╭──
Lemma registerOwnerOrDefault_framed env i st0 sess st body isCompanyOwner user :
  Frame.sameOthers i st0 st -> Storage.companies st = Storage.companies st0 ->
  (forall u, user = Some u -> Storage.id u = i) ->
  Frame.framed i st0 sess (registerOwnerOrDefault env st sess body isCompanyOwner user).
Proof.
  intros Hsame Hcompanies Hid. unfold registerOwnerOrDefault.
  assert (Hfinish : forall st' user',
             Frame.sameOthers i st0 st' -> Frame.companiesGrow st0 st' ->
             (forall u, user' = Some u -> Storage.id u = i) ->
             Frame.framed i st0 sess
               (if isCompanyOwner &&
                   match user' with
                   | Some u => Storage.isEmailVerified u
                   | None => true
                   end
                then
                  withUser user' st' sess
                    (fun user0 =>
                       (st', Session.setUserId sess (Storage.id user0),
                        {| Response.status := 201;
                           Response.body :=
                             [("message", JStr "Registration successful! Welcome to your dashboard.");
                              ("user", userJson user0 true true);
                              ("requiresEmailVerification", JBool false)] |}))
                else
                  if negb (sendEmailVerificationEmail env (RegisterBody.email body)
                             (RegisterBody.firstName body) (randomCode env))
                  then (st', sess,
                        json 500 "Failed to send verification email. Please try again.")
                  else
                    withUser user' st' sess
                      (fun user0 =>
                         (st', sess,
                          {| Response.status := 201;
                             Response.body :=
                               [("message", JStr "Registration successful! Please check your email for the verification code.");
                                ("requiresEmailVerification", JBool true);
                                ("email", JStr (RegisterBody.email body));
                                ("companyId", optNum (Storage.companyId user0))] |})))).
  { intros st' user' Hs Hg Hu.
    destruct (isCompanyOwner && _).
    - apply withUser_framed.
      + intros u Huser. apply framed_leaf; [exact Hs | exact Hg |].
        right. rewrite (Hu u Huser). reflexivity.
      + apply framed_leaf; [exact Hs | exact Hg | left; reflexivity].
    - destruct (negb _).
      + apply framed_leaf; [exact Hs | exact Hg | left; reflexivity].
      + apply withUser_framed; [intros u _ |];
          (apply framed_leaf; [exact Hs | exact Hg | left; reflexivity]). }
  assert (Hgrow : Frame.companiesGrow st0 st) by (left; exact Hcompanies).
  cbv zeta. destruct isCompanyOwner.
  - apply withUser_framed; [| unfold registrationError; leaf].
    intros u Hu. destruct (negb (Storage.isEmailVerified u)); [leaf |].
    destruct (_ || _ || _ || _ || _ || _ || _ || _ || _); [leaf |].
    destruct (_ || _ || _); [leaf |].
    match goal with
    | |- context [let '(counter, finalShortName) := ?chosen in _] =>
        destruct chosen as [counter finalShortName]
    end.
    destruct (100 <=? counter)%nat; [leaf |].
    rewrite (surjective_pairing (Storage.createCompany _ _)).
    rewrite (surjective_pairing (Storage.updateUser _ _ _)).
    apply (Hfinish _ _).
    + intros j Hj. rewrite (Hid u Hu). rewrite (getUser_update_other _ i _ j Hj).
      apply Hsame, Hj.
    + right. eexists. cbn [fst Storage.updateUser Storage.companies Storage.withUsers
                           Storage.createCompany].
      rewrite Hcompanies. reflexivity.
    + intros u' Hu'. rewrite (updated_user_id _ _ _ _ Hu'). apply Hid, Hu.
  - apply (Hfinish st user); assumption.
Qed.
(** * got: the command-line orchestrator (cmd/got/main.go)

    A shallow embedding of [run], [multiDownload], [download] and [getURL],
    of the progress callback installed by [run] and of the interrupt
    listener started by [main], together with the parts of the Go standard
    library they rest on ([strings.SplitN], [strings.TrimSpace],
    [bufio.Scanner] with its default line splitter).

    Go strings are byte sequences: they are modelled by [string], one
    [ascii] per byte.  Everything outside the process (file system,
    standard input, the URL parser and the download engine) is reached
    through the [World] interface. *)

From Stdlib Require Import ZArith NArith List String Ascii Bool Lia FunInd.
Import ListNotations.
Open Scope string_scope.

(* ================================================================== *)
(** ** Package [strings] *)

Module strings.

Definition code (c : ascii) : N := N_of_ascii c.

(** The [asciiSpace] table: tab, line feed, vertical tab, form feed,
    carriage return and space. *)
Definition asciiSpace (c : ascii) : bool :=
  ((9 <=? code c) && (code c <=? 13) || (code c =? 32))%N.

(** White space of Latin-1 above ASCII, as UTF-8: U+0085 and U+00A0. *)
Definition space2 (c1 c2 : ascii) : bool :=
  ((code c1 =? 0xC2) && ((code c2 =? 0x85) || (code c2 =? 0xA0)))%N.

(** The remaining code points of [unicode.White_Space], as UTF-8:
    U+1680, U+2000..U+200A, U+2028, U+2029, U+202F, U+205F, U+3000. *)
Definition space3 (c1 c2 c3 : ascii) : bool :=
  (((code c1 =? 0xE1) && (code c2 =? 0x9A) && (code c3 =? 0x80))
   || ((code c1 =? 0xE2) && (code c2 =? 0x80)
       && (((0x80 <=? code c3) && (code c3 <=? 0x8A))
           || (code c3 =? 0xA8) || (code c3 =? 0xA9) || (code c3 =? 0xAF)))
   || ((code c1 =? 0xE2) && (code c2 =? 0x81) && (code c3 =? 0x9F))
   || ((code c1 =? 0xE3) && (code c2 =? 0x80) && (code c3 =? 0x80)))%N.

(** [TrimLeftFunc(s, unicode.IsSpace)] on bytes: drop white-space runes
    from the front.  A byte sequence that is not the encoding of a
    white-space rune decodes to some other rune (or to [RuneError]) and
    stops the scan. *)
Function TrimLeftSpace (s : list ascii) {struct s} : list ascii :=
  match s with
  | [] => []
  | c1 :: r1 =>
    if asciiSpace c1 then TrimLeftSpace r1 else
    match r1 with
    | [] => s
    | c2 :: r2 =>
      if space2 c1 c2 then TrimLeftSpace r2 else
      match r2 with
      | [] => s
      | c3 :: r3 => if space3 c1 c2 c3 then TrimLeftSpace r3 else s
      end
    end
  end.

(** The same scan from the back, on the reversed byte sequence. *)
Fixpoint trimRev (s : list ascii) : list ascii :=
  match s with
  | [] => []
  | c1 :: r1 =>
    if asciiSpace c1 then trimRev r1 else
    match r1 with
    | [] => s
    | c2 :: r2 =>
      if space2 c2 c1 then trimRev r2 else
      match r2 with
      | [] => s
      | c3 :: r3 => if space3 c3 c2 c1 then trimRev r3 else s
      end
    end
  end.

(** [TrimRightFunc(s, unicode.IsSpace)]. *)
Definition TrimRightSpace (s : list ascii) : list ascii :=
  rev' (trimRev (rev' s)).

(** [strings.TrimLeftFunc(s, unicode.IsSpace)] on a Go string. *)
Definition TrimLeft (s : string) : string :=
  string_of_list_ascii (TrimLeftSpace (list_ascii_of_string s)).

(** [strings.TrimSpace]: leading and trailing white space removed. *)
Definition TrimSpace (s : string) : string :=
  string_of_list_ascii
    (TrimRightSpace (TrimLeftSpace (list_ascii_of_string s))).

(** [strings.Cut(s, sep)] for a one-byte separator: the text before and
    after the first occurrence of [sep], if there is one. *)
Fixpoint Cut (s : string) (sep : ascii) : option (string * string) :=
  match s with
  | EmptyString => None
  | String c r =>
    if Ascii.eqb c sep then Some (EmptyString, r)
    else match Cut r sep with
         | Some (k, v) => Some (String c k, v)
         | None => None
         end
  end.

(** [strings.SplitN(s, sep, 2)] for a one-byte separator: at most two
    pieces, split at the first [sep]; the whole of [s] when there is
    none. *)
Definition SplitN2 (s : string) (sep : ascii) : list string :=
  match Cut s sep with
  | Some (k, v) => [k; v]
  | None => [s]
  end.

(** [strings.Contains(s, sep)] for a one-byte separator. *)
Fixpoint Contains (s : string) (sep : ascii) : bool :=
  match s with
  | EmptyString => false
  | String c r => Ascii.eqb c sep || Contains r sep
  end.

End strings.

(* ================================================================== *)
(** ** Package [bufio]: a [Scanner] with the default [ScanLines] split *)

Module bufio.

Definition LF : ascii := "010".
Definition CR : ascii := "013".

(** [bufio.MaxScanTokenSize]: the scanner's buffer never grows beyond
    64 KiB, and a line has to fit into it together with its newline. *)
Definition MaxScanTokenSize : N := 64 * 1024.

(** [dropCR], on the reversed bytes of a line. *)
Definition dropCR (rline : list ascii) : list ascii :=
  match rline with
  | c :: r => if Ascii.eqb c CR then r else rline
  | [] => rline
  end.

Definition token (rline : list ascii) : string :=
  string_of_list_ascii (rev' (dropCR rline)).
╰──
╭──
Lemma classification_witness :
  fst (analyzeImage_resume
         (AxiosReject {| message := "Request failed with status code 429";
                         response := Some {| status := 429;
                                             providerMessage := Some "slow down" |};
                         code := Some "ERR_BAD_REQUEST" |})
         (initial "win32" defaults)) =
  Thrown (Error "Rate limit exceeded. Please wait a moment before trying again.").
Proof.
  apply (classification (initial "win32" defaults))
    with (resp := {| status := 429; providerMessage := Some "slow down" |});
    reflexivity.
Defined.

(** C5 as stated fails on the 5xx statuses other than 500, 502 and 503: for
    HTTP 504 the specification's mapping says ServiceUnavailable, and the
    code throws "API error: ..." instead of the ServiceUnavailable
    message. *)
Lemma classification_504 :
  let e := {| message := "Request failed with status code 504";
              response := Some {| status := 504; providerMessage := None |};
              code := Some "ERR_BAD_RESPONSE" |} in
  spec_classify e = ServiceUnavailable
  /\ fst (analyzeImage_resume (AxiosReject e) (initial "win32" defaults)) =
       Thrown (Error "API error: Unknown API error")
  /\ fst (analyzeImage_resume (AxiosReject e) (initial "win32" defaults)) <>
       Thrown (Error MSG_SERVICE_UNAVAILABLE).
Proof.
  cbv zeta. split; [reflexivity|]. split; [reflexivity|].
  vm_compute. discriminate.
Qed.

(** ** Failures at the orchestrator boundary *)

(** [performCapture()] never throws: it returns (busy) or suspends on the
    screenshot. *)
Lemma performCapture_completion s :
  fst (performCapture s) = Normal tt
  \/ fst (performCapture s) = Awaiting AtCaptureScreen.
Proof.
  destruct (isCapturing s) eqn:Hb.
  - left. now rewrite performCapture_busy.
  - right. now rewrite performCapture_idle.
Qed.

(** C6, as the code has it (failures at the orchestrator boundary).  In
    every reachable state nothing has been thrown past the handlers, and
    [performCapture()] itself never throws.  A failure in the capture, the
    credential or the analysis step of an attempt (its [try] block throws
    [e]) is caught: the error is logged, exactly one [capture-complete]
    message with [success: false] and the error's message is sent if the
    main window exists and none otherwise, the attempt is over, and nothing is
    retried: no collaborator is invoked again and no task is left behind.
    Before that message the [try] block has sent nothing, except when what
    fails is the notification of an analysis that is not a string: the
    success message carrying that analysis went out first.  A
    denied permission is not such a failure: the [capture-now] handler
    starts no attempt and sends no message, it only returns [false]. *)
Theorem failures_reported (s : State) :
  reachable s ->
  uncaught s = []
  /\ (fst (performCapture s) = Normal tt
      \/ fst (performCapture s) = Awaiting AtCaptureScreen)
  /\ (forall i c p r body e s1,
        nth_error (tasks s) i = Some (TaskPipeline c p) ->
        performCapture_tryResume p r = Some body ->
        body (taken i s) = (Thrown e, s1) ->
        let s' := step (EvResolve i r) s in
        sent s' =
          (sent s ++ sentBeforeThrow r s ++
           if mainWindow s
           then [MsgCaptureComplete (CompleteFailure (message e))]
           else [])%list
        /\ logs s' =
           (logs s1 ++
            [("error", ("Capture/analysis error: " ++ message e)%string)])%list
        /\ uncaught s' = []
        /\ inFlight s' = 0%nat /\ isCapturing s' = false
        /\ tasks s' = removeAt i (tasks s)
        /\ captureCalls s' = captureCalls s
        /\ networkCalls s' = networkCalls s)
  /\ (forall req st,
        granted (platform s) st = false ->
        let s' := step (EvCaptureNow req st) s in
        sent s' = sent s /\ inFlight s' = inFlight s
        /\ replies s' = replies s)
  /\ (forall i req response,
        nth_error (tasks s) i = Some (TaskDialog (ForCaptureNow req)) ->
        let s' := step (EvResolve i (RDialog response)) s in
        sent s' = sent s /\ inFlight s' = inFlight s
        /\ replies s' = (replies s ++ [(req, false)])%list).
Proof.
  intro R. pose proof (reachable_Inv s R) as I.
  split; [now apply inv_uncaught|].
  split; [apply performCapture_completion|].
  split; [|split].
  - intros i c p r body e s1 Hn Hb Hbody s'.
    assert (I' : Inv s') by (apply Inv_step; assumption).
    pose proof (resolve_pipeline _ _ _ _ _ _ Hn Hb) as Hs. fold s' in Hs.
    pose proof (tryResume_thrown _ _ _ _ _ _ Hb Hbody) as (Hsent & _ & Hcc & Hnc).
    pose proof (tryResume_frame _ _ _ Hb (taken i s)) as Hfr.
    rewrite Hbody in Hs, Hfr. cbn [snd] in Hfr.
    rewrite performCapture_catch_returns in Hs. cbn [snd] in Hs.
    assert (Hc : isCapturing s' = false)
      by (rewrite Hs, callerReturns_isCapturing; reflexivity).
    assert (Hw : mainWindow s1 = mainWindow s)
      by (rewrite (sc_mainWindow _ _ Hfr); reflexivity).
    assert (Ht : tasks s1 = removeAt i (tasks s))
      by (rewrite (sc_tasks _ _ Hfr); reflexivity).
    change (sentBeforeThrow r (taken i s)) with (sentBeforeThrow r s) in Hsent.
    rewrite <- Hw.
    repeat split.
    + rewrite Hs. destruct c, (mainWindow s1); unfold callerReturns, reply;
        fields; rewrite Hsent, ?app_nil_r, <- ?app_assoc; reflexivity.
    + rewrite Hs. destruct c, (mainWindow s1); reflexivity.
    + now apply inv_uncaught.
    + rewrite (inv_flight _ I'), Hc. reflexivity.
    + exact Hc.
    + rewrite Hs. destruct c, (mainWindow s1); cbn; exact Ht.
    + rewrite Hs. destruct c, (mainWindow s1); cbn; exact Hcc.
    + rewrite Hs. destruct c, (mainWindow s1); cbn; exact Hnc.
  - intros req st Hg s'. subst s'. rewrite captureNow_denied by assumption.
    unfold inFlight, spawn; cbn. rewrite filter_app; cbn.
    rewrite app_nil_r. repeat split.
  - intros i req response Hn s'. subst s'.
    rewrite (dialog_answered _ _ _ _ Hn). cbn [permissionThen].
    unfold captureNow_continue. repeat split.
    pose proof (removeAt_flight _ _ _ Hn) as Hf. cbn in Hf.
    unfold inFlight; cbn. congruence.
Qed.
╰──
╭──
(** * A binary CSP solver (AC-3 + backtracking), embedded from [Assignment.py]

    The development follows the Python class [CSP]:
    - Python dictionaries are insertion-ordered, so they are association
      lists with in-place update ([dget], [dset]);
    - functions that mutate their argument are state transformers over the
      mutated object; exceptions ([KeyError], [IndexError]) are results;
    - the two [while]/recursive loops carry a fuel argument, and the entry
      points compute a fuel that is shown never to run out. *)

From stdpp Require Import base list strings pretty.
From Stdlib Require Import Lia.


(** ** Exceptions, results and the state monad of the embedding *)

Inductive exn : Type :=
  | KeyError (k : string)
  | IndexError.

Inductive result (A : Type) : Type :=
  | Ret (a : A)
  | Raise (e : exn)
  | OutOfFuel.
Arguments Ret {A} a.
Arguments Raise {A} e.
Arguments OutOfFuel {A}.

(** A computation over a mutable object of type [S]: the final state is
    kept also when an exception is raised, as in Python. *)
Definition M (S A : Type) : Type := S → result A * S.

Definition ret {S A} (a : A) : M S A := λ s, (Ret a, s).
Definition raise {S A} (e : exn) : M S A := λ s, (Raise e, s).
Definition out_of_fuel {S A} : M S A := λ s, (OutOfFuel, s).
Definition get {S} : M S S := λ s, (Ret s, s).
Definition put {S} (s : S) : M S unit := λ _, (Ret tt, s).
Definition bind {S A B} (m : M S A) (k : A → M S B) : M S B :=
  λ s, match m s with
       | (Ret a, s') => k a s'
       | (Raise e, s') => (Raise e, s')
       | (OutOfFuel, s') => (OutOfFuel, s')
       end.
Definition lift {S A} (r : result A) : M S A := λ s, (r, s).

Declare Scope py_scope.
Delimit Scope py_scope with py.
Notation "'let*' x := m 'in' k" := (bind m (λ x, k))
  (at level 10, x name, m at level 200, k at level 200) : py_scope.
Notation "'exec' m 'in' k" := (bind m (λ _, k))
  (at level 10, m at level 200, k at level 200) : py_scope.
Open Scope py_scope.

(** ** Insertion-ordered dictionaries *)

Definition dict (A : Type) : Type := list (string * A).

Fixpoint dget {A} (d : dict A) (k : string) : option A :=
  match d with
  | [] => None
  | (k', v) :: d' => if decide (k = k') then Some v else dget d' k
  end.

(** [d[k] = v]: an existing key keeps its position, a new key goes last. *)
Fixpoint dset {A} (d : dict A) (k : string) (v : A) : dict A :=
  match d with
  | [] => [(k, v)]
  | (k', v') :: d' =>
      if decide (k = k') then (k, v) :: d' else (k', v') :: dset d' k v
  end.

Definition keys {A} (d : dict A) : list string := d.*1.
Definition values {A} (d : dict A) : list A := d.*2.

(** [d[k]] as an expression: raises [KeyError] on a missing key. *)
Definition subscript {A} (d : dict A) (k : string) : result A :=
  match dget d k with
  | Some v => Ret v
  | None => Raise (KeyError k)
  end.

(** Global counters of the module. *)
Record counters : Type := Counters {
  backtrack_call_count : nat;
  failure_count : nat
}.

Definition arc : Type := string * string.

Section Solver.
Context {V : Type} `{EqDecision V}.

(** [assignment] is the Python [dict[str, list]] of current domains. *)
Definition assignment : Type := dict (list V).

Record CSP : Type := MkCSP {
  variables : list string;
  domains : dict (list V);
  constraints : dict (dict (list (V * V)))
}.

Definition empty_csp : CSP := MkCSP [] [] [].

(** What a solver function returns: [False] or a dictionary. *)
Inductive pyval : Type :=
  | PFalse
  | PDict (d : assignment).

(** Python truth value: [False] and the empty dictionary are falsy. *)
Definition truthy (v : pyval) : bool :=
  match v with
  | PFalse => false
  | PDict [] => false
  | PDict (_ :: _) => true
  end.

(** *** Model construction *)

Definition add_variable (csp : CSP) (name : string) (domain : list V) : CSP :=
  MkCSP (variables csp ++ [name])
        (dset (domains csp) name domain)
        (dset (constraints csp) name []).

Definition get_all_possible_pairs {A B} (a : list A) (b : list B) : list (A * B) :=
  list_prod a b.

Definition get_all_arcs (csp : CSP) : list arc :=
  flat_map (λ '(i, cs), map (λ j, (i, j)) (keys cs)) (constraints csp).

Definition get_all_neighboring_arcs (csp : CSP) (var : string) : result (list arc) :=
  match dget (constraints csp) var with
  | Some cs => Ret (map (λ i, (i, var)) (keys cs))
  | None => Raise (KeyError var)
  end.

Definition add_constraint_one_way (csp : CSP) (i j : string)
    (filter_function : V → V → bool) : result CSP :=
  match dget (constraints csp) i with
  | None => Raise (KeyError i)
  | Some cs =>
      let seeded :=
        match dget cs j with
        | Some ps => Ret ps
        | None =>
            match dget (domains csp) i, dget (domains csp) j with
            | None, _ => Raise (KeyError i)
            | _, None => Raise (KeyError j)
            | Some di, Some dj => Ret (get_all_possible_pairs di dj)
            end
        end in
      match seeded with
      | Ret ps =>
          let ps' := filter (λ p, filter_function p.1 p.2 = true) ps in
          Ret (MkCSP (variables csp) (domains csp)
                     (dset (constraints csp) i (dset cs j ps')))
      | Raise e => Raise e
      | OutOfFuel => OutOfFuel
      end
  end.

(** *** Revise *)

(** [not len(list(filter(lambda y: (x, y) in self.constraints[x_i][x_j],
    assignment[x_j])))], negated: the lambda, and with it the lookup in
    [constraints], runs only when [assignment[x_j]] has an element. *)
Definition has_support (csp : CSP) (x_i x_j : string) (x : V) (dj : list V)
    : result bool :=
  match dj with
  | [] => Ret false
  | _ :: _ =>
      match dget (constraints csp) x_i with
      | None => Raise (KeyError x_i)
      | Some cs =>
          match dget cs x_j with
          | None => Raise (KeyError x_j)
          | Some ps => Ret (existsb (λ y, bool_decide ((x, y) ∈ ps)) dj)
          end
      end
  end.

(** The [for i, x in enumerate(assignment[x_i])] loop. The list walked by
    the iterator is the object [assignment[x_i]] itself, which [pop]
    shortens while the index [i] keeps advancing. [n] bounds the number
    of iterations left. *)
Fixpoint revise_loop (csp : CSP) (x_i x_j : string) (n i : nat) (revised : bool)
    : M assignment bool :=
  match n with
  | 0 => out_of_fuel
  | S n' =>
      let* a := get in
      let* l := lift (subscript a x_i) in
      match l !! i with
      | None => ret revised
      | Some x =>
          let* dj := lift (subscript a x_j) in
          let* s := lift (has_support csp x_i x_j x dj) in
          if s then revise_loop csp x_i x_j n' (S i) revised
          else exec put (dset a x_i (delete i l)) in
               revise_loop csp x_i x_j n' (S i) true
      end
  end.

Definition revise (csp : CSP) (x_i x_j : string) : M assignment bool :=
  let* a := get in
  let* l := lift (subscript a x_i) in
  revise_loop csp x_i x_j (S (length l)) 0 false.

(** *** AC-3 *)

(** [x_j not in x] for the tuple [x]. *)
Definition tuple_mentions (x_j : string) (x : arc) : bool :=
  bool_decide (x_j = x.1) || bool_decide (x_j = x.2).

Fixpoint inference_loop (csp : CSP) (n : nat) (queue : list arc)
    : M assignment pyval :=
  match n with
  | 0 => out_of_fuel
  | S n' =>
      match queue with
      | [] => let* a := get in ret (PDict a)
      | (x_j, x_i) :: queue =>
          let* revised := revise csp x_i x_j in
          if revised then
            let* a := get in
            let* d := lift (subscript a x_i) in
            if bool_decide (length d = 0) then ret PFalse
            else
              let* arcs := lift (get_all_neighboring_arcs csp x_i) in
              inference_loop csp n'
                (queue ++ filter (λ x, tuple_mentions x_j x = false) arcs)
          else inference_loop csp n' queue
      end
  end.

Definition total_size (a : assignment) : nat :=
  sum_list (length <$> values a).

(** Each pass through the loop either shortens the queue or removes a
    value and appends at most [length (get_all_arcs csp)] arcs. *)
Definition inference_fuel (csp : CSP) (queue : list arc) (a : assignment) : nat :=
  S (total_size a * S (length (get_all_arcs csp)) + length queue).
╰──
- [Instructions to follow]
Everything starting at the line containing "performCapture_tryResume p r" and ending at the line containing "then [MsgCaptureComplete (CompleteFailure" in the records above should be repeated exactly, and only that.

- [Solution to the problem]
        performCapture_tryResume p r = Some body ->
        body (taken i s) = (Thrown e, s1) ->
        let s' := step (EvResolve i r) s in
        sent s' =
          (sent s ++ sentBeforeThrow r s ++
           if mainWindow s
           then [MsgCaptureComplete (CompleteFailure (message e))]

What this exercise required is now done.